There is one bright spot, and that is one of the final set-pieces on a train. There are plumes of smoke blocking your field of vision and every now and then a vampire bursts through. This is one of the rare moments where I remembered how 3D can be both gimmicky yet thoroughly effective. You weren’t dodging them, but you certainly could tell they were coming forward with great depth behind them. I just wish this level of action was replicated throughout the film. Quick cuts mar many close-quarters combat scenes. Timur and Grahame-Smith have fun with the rules, especially sequences where vamps become invisible. To combat this, Abe is taught to throw out some kind of floating rice (perhaps it’s really big plumes of dust that just look like rice?). The result is an interesting visual where you see a human form lurching through the rice-dust.
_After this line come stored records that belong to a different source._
(* ===== verification/KnxServerLogic.v ===== *)
(** * Checking the programs of the tunnelling server

    A program is checked action by action: from any state that satisfies the invariant, every
    answer the action may give has to keep it and to be a change of the state that is allowed
    ([safe]).  What every task of the server is checked for holds of all their interleavings
    ([safe_reaches]).  The handlers are walked once, over rules for the atomic actions they are
    built from ([handler_rules], [loop_rules]), and each theorem supplies rules of its own. *)

From stdpp Require Import vector relations.
From S2P Require Import Prelude KnxAddress KnxCemi KnxFrame KnxConnection KnxRouting KnxSecure KnxDib KnxDiscovery KnxDatagram KnxSecureCommon KnxCrypto KnxClientSession KnxServerSessions AioConcurrency KnxServer.
#[local] Open Scope Z_scope.
#[local] Open Scope prog_scope.

(** ** Outcomes that do not end a loop *)

(** A set of errors with those a server reads past. *)
Class Tolerates (ok : knx_error -> bool) : Prop := tolerates_recoverable e : recoverable (knx_failure e) = true -> ok e = true.

Definition read_past (e : knx_error) : bool := recoverable (knx_failure e).

#[export] Instance read_past_tolerates : Tolerates read_past.
Proof. by intros e H. Qed.

(** What decoding a datagram may fail with. *)
Definition decoding_error (e : knx_error) : bool := read_past e || bool_decide (e = unsupported_message_code).

#[export] Instance decoding_error_tolerates : Tolerates decoding_error.
Proof. intros e H. unfold decoding_error, read_past. by rewrite H. Qed.

Create HintDb mild.

Section mild_outcomes.
Context (ok : knx_error -> bool) {T : Tolerates ok}.

Definition mild {A : Type} (r : knx A) : Prop := forall e, r = Fail e -> ok e = true.

Lemma mild_ret {A : Type} (a : A) : mild (Ret a).
Proof. discriminate. Qed.

Lemma mild_fault {A : Type} : mild (@Fault knx_error A).
Proof. discriminate. Qed.

Lemma mild_bind {A B : Type} (m : knx A) (k : A -> knx B) : mild m -> (forall a, mild (k a)) -> mild (rbind m k).
Proof. intros Hm Hk e. destruct m; cbn; [apply Hk|intros [= ->]; by apply Hm|discriminate]. Qed.

Lemma mild_fail {A : Type} (e : knx_error) : recoverable (knx_failure e) = true -> mild (@Fail knx_error A e).
Proof. intros H e' [= <-]. by apply tolerates_recoverable. Qed.

Lemma mild_if_fail {A : Type} (c : bool) (e : knx_error) (k : knx A) : recoverable (knx_failure e) = true -> mild k -> mild (if c then Fail e else k).
Proof. intros He Hk. destruct c; [by apply mild_fail|done]. Qed.

Lemma mild_rd (b : bytes) (i : nat) : mild (rd b i).
Proof. intros e. unfold rd. by destruct (b !! i). Qed.

Lemma mild_subspan (b : bytes) (off n : nat) : mild (subspan b off n).
Proof. intros e. unfold subspan. by destruct (Nat.leb _ _). Qed.

Definition emild {A : Type} (m : knx_enc A) : Prop := forall d, mild (m d).2.

Lemma emild_bind {A B : Type} (m : knx_enc A) (k : A -> knx_enc B) : emild m -> (forall a, emild (k a)) -> emild (ebind m k).
Proof.
  intros Hm Hk d. specialize (Hm d). unfold ebind. destruct (m d) as [d' [a|e|]]; cbn in *; [apply Hk| |discriminate]. intros e' [= <-]. by apply Hm.
Qed.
Timur Bekmambetov has delivered a film that feels relatively even-keeled despite the various missteps. Frequent use of trendy quick-cuts hamper many action scenes, and sometimes the rules and action are simply hard to follow. Hokey dialogue piles onto the problems, but the tone is never under question. No one was laughing at inappropriate times and you are not surprised or shocked by the violence on display. Meanwhile, the acting is simply adequate. You might have difficulty pointing to anyone that truly stood out during the film. Even Walker as Abe simply floats about. He carries the film, sure, but is this a star-vehicle for him? Doubtful. There are moments that shine, but they are simply too few and far between to leave a lasting impact. The shame isn’t that Abraham Lincoln: Vampire Hunter is a decent action film, it’s that it feels like that’s all it was aiming for.